Derrick Roberson, 24, a free agent from Rutgers playing in his third NFL game, lined up against Falcons Pro Bowl receiver Roddy White on fourth and goal with the outcome on the line.
Despite good coverage, White won the battle, catching a 5-yard slant pass with 23 seconds left in the Bucs' 20-17 loss to the Falcons last week.
In some ways, that play illustrated the disparity of depth and talent at some positions between the Bucs and the rest of the NFL.
The Bucs have 18 undrafted free agents on the roster, roughly a third of the 53-man squad. A few, such as fullback Byron Storer and punter Dirk Johnson, are on injured reserve.

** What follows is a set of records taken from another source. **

(** The parser accepts exactly the four documented spellings, in any letter
    case, and yields the UUID they spell. *)
Lemma uuid_parse_iff s u :
  tamga_uuid_parse (Some s) = Some u <->
  uuid_ok u /\ In (map ascii_lower s) (uuid_spellings u).
Proof.
  unfold tamga_uuid_parse.
  assert (forall n : nat, length s <> n -> length (map ascii_lower s) <> n) as Hmap.
  { intros n. by rewrite length_map. }
  destruct (Z.eqb_spec (zlen s) 45) as [H45|H45];
  [|destruct (Z.eqb_spec (zlen s) 38) as [H38|H38];
  [|destruct (Z.eqb_spec (zlen s) 36) as [H36|H36];
  [|destruct (Z.eqb_spec (zlen s) 32) as [H32|H32]]]].
  - destruct (beq _ _) eqn:Hb.
    + apply beq_eq in Hb. rewrite parse_hyphenated_iff by (rewrite length_drop; lia).
      assert (map ascii_lower s = bstr "urn:uuid:" ++ map ascii_lower (drop 9 s)) as Hsplit.
      { rewrite <- Hb, <- map_app, take_drop. done. }
      split.
      * intros [Hu He]. split; [done|]. do 3 right. left. by rewrite Hsplit, He.
      * intros [Hu Hin]. split; [done|]. apply uuid_spelling_lengths in Hin; [|apply Hu].
        rewrite length_map in Hin. destruct Hin as [?|[?|[?|[_ He]]]]; try lia.
        rewrite Hsplit in He. by apply app_inv_head in He.
    + split; [done|]. intros [Hu Hin]. apply uuid_spelling_lengths in Hin; [|apply Hu].
      rewrite length_map in Hin. destruct Hin as [?|[?|[?|[_ He]]]]; try lia.
      apply beq_neq in Hb. destruct Hb. rewrite <- firstn_map, He. reflexivity.
  - destruct (braced_parts s) as (a & m & z & -> & Hm & -> & -> & ->); [lia|].
    destruct (negb (a =? 123) || negb (z =? 125)) eqn:Hbr.
    + split; [done|]. intros [Hu Hin]. apply uuid_spelling_lengths in Hin; [|apply Hu].
      rewrite length_map, !length_app, Hm in Hin.
      destruct Hin as [?|[?|[[_ He]|?]]]; cbn [length] in *; try lia.
      rewrite !map_app in He. simpl in He. injection He as Ha He.
      apply app_inj_2 in He as [_ He]; [|done]. injection He as Hz.
      apply (proj1 (lower_brace_open a)) in Ha. apply (proj1 (lower_brace_close z)) in Hz. lia.
    + apply orb_false_iff in Hbr as [Ha Hz].
      apply negb_false_iff, Z.eqb_eq in Ha as ->. apply negb_false_iff, Z.eqb_eq in Hz as ->.
      rewrite parse_hyphenated_iff by done. rewrite !map_app. split.
      * intros [Hu He]. split; [done|]. do 2 right. left. by rewrite He.
      * intros [Hu Hin]. split; [done|]. apply uuid_spelling_lengths in Hin; [|apply Hu].
        rewrite !length_app, !length_map, Hm in Hin.
        destruct Hin as [?|[?|[[_ He]|?]]]; simpl in *; try lia.
        injection He as He. by apply app_inj_2 in He as [-> _].
  - rewrite parse_hyphenated_iff by lia. split.
    + intros [Hu He]. split; [done|]. left. done.
    + intros [Hu Hin]. split; [done|]. apply uuid_spelling_lengths in Hin; [|apply Hu].
      rewrite length_map in Hin. destruct Hin as [[_ ?]|[?|[?|?]]]; [done|lia..].
  - rewrite hex_decode_iff. split.
    + intros [Hu He]. split; [split; [done|]|].
      * apply (f_equal length) in He. rewrite length_map, hex_encode_length in He. lia.
      * right. left. done.
    + intros [Hu Hin]. split; [apply Hu|]. apply uuid_spelling_lengths in Hin; [|apply Hu].
      rewrite length_map in Hin. destruct Hin as [?|[[_ ?]|[?|?]]]; [lia|done|lia..].
  - split; [done|]. intros [Hu Hin]. apply uuid_spelling_lengths in Hin; [|apply Hu].
    rewrite length_map in Hin. lia.
Qed.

But others, such as second-year cornerback Elbert Mack and return specialist Clifton Smith, play big roles on the team. Roberson is the latest example.
"Not being drafted, you're coming in through the back door," Roberson said. "That's the hard road. But it allows you to appreciate everything that's going on now.

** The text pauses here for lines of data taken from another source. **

Lemma abs_triple c1 c2 c3 o :
  abs_accept [c1; c2; c3] o <->
  b64_reverse c1 <> 255 /\ b64_reverse c2 <> 255 /\ b64_reverse c3 <> 255 /\
  b64_reverse c3 mod 4 = 0 /\
  o = [b64_reverse c1 * 4 + b64_reverse c2 / 16; (b64_reverse c2 mod 16) * 16 + b64_reverse c3 / 4].
Proof.
  unfold abs_accept. cbn [b64_abs].
  destruct (Z.eqb_spec (b64_reverse c1) 255) as [|H1]; [split; [by intros (? & ? & ? & _)|tauto]|].
  destruct (Z.eqb_spec (b64_reverse c2) 255) as [|H2]; [split; [by intros (? & ? & ? & _)|tauto]|].
  destruct (Z.eqb_spec (b64_reverse c3) 255) as [|H3]; [split; [by intros (? & ? & ? & _)|tauto]|].
  apply reverse_range in H1 as R1. apply reverse_range in H2 as R2. apply reverse_range in H3 as R3.
  change (0 + 6 >=? 8) with false. change (0 + 6 + 6 >=? 8) with true. cbv iota beta zeta.
  change (0 + 6 - 2) with 4. change (4 + 6 >=? 8) with true. change (4 - 2) with 2. cbv iota.
  change (2 ^ 4) with 16. change (2 ^ 2) with 4. split.
  - intros (r & n & [= <- <- <-] & Hr). specialize (Hr ltac:(lia)).
    split_and!; try done; [zdm|]. conses.
  - intros (_ & _ & _ & Hz & ->). do 2 eexists. split; [|intros _].
    + do 2 f_equal. f_equal. conses.
    + zdm.
Qed.

Lemma abs_accept_sound body o :
  zlen body mod 4 <> 1 -> abs_accept body o -> bytes_ok o /\ body = b64_unpadded o.
Proof.
  unfold b64_unpadded, is_byte. revert o.
  induction body as [|c1|c1 c2|c1 c2 c3|c1 c2 c3 c4 l IH] using list_quad_ind; intros o Hlen Hacc.
  - destruct Hacc as (r & n & [= <- _ _] & _). done.
  - done.
  - apply abs_pair in Hacc as (H1 & H2 & Hz & ->).
    pose proof (alphabet_reverse c1 H1) as E1. pose proof (alphabet_reverse c2 H2) as E2.
    apply reverse_range in H1, H2. split; [repeat constructor; zdm|].
    cbn [b64_sextets map]. rewrite <- E1, <- E2 at 1. conses.
  - apply abs_triple in Hacc as (H1 & H2 & H3 & Hz & ->).
    pose proof (alphabet_reverse c1 H1) as E1. pose proof (alphabet_reverse c2 H2) as E2.
    pose proof (alphabet_reverse c3 H3) as E3.
    apply reverse_range in H1, H2, H3. split; [repeat constructor; zdm|].
    cbn [b64_sextets map]. rewrite <- E1, <- E2, <- E3 at 1. conses.
  - destruct Hacc as (r & n & Habs & Hr). rewrite abs_quad in Habs.
    destruct (existsb _ _) eqn:Hex; [done|]. cbv zeta in Habs.
    destruct (b64_abs l 0 0) as [[[o' a] m]|] eqn:Hl; [|done]. injection Habs as <- <- <-.
    cbn [existsb] in Hex. rewrite !orb_false_iff, !Z.eqb_neq in Hex.
    destruct Hex as (H1 & H2 & H3 & H4 & _).
    pose proof (alphabet_reverse c1 H1) as E1. pose proof (alphabet_reverse c2 H2) as E2.
    pose proof (alphabet_reverse c3 H3) as E3. pose proof (alphabet_reverse c4 H4) as E4.
    apply reverse_range in H1, H2, H3, H4.
    destruct (IH o') as [Hok ->]; [simpl length in Hlen; zdm|by exists a, m|].
    split; [repeat constructor; try zdm; done|]. cbn [b64_sextets map].
    rewrite <- E1, <- E2, <- E3, <- E4 at 1. conses.
Qed.

Lemma abs_accept_complete o : bytes_ok o -> abs_accept (b64_unpadded o) o.
Proof.
  unfold b64_unpadded. induction o as [|a|a b|a b c o IH] using list_triple_ind; intros Ho.
  - by exists 0, 0.
  - inv Ho. unfold is_byte in *. apply abs_pair. rewrite !reverse_alphabet by zdm.
    split_and!; try zdm. f_equal. zdm.
  - inv Ho. inv H2. unfold is_byte in *. apply abs_triple. rewrite !reverse_alphabet by zdm.
    split_and!; try zdm. conses.
  - inv Ho. inv H2. inv H4. unfold is_byte in *. destruct (IH H5) as (r & n & Habs & Hr).
    exists r, n. split; [|done]. cbn [b64_sextets map]. rewrite abs_quad, Habs.
    cbn [existsb]. rewrite !reverse_alphabet by zdm. cbv zeta.
    replace (_ || _) with false by (symmetry; rewrite !orb_false_iff, !Z.eqb_neq; zdm).
    do 2 f_equal. f_equal. conses.
Qed.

"It's great to come in and play for a guy like Raheem (Morris), who wants to see what you have. It's great to play for guys like that because they trust you. And that's the first time for me in three years that I was able to play. So it's been a journey. I've learned a lot. I've been in four different organizations — the Texans, Ravens, Minnesota and now the Bucs. It feels good to finally get out there and play, to make my mistakes and learn and grow as a professional athlete."
Morris said he was unaware the number of undrafted players on the roster was so large. Seven have been signed this season by general manager Mark Dominik, who is credited with discovering Smith, a Pro Bowl kick returner, and left tackle Donald Penn.

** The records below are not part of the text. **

Lemma string_loop_sound fuel p out :
  buf_wf out -> bytes_ok (p_rest p) ->
  post (string_loop fuel p out) (scanned (p_rest p) (p_error p) out).
Proof.
  revert p out. induction fuel as [|f IH]; intros [l e] out Hwf Hok; cbn [string_loop p_rest p_error] in *;
    [by apply post_ret|].
  destruct l as [|c l]; [by apply post_ret|].
  assert (forall b d1 t1 l', appended out (Some d1) b -> c :: l = t1 ++ l' ->
    (forall d t, jstr d t -> jstr (d1 ++ d) (t1 ++ t)) ->
    post (string_loop f (mk_parser l' e) b) (scanned (c :: l) e out)) as Hnext.
  { intros b d1 t1 l' Hb Hl Hstep. rewrite Hl in Hok |- *. eapply post_mono.
    - apply IH; [apply Hb|]. by apply Forall_app in Hok as [_ ?].
    - intros r Hr. by eapply scanned_step. }
  destruct (Z.eqb_spec c 34) as [->|Hq].
  { apply post_ret. unfold scanned, tamga_buf_ok, advance. cbn. rewrite drop_0. intros Hf. exists [], [].
    split_and!; try done; [constructor|by apply appended_nil|]. by destruct (buf_failed out). }
  destruct (Z.eqb_spec c 92) as [->|Hbs].
  { unfold advance. cbn [p_rest p_error drop]. rewrite drop_0. destruct l as [|esc l]; [by apply post_ret|].
    destruct (short_escape esc) as [b|] eqn:Hsh.
    { eapply post_bind; [by apply append_post|]. cbn. intros out' Hout'. rewrite drop_0.
      eapply (Hnext out' [b] [92; esc]); [done..|]. intros d t Hd. by apply jstr_short. }
    destruct (Z.eqb_spec esc 117) as [->|]; [|by apply post_ret]. cbn [p_rest drop]. rewrite drop_0.
    destruct (read_unicode_escape _) as [[cp|] p'] eqn:Eu; [|by apply post_ret].
    apply read_unicode_escape_sound in Eu as (u & Hu & Hl & He). cbn [p_rest p_error] in Hl, He.
    pose proof (uescape_scalar _ _ Hu).
    eapply post_bind; [by apply append_each_post|]. rewrite utf8_bytes_eq by done. intros out' Hout'.
    destruct p' as [l' e']. cbn [p_rest p_error] in *. subst e' l.
    eapply (Hnext out' (utf8 cp) (92 :: 117 :: u)); [done..|]. intros d t Hd. by apply jstr_u. }
  destruct (Z.ltb_spec c 32); [by apply post_ret|].
  destruct (tamga_utf8_sequence_len (c :: l)) as [|n] eqn:Hn; [by apply post_ret|].
  apply sequence_len_sound in Hn as (cp & l' & Hs & Hl & Hlen); [|done].
  cbn [Nat.eqb]. eapply post_bind; [by apply append_post|]. rewrite Hl, <- Hlen, take_app_length.
  intros out' Hout'. unfold advance. cbn [p_rest p_error]. rewrite drop_app_length, <- Hl.
  eapply (Hnext out' (utf8 cp) (utf8 cp)); [done..|]. intros d t Hd.
  assert (cp < 128 -> c = cp) as Hc.
  { intros Hlt. unfold utf8 in Hl. rewrite (proj2 (Z.ltb_lt _ _)) in Hl by done. by injection Hl. }
  assert (0 <= cp) by (unfold scalar in Hs; lia).
  apply jstr_raw; try done; lia.
Qed.

(** More rounds than characters change nothing. *)
Lemma string_loop_fuel f1 f2 p out s :
  (length (p_rest p) < f1)%nat -> (length (p_rest p) < f2)%nat ->
  string_loop f1 p out s = string_loop f2 p out s.
Proof.
  revert f2 p out s. induction f1 as [|f1 IH]; intros [|f2] [l e] out s H1 H2; cbn [p_rest] in *; try lia.
  cbn [string_loop p_rest]. destruct l as [|c l]; [done|]. cbn [length] in *.
  destruct (c =? 34); [done|]. destruct (c =? 92).
  { unfold advance. cbn [p_rest p_error drop]. rewrite drop_0. destruct l as [|esc l]; [done|].
    cbn [length drop] in *. rewrite drop_0. destruct (short_escape esc) as [b|].
    { unfold bind. destruct (tamga_buf_append_byte out b s). apply IH; cbn; lia. }
    destruct (esc =? 117); [|done].
    destruct (read_unicode_escape _) as [[cp|] p'] eqn:Eu; [|done].
    apply read_unicode_escape_sound in Eu as (u & _ & Hl & _). cbn [p_rest] in Hl. subst l.
    rewrite length_app in *. unfold bind. destruct (tamga_utf8_encode cp out s). apply IH; lia. }
  destruct (c <? 32); [done|]. destruct (tamga_utf8_sequence_len (c :: l)) as [|n]; [done|].
  cbn [Nat.eqb]. unfold bind. destruct (tamga_buf_append out _ s). apply IH; cbn; rewrite length_drop; lia.
Qed.
End Loop.

Lemma jstr_bytes d t : jstr d t -> (length d <= length t)%nat.
Proof.
  induction 1 as [|cp d t _ _ _ _ _ IH|e b d t _ _ IH|h cp d t Hh _ _ IH|h1 hi h2 lo d t H1 _ H2 _ _ IH];
    rewrite ?length_app; simpl; try lia.
  - rewrite length_app, (hex4_length h cp) by done. pose proof (utf8_length cp). lia.
  - repeat (rewrite length_app; simpl). rewrite (hex4_length h1 hi), (hex4_length h2 lo) by done.
    match goal with |- context [utf8 ?cp] => pose proof (utf8_length cp) end. lia.
Qed.

Section Memory.
Context {malloc : Malloc} {limit : Z} `{!MallocUpTo limit} (Hlimit : 64 <= limit <= SIZE_MAX).

Abbreviation room := (buf_room (limit := limit)).

Lemma append_each_room out l n :
  room out (zlen l + n) -> 0 <= n ->
  post (append_each out l) (fun b => room b n /\ buf_bytes b = buf_bytes out ++ l).
Proof.
  intros Hr Hn. revert out Hr. induction l as [|c l IH]; intros out Hr; simpl.
  { apply post_ret. by rewrite app_nil_r. }
  eapply post_bind.
  { apply (append_room Hlimit out [c] (zlen l + n)); [|lia].
    by replace (zlen [c] + (zlen l + n)) with (zlen (c :: l) + n) by (simpl; lia). }
  intros b [Hb Hbytes]. eapply post_mono; [by apply IH|]. simpl. intros b' [? ->].
  split; [done|]. by rewrite Hbytes, <- app_assoc.
Qed.

(** The scanner completes on the text [t], which denotes [d]. *)
Definition completes (d t : bytes) : Prop :=
  forall fuel out rest e n,
  (length t < fuel)%nat -> room out (zlen d + n) -> 0 <= n ->
  post (string_loop fuel (mk_parser (t ++ 34 :: rest) e) out) (fun r =>
    exists out', r = (true, mk_parser rest e, out') /\ room out' n /\ buf_bytes out' = buf_bytes out ++ d).

Lemma completes_after d1 d t fuel out b rest e n :
  completes d t -> (length t < fuel)%nat -> 0 <= n ->
  room b (zlen d + n) /\ buf_bytes b = buf_bytes out ++ d1 ->
  post (string_loop fuel (mk_parser (t ++ 34 :: rest) e) b) (fun r =>
    exists out', r = (true, mk_parser rest e, out') /\ room out' n /\
      buf_bytes out' = buf_bytes out ++ d1 ++ d).
Proof.
  intros Hc Hf Hn [Hb Hbytes]. eapply post_mono; [by apply Hc|].
  intros r (out' & -> & ? & Ho). exists out'. by rewrite Ho, Hbytes, <- app_assoc.
Qed.

Lemma room_split out (l d : bytes) n : room out (zlen (l ++ d) + n) -> room out (zlen l + (zlen d + n)).
Proof. by rewrite length_app, Nat2Z.inj_add, Z.add_assoc. Qed.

If handled right, the free agents can be a boost to the team. The unbeaten Colts have 17 undrafted free agents on their roster.
"It's a large number, I guess, and it's a credit to (the) scouting department," Morris said. "It's a credit to the people that have come in, been hungry and tried to make it. It's a credit to that rookie minicamp we had around here the last couple of years, finding a couple of jewels, a couple gems. Elbert Mack came in here during that type of program, (as did Demar) Dotson and some of those other guys. It's a credit to some of those guys coming in here and being able to make the football team. But at the same time, it's definitely a large number."
Morris, a defensive back from Hofstra, which dropped its football program last week, has always been a champion of the underdog as a defensive backs coach.
"There's no doubt about that. I've always been like that, even as a position coach and as a head coach," Morris said. "I want to play the guys with potential, the guys who can go out there and play and can do it. I have no fear of playing any undrafted (free agent), late-round (pick) — it doesn't matter. … I've always had that mentality in the secondary, and it's just carried over being a head coach, and obviously I'm on the same wavelength as Mark Dominik."
The Bucs are high on the 5-foot-10 Roberson, who figures to play an even more prominent role today against Carolina if starter Aqib Talib (hamstring) is unable to go.
Roberson says he will benefit from experiences like last week's last-second loss and the two-minute drill at Miami that led to the Dolphins' come-from-behind victory.
"It will help me; it's experience," Roberson said. "I've been there before, so I'll know how to handle the situation once I'm in it. I'm just looking forward to being out there and contributing.
"It doesn't matter where you start; it's where you finish. That's how I'm looking at it. I've always held the short end of the stick, scratching for every little bone I get. And I appreciate every little bone they throw me."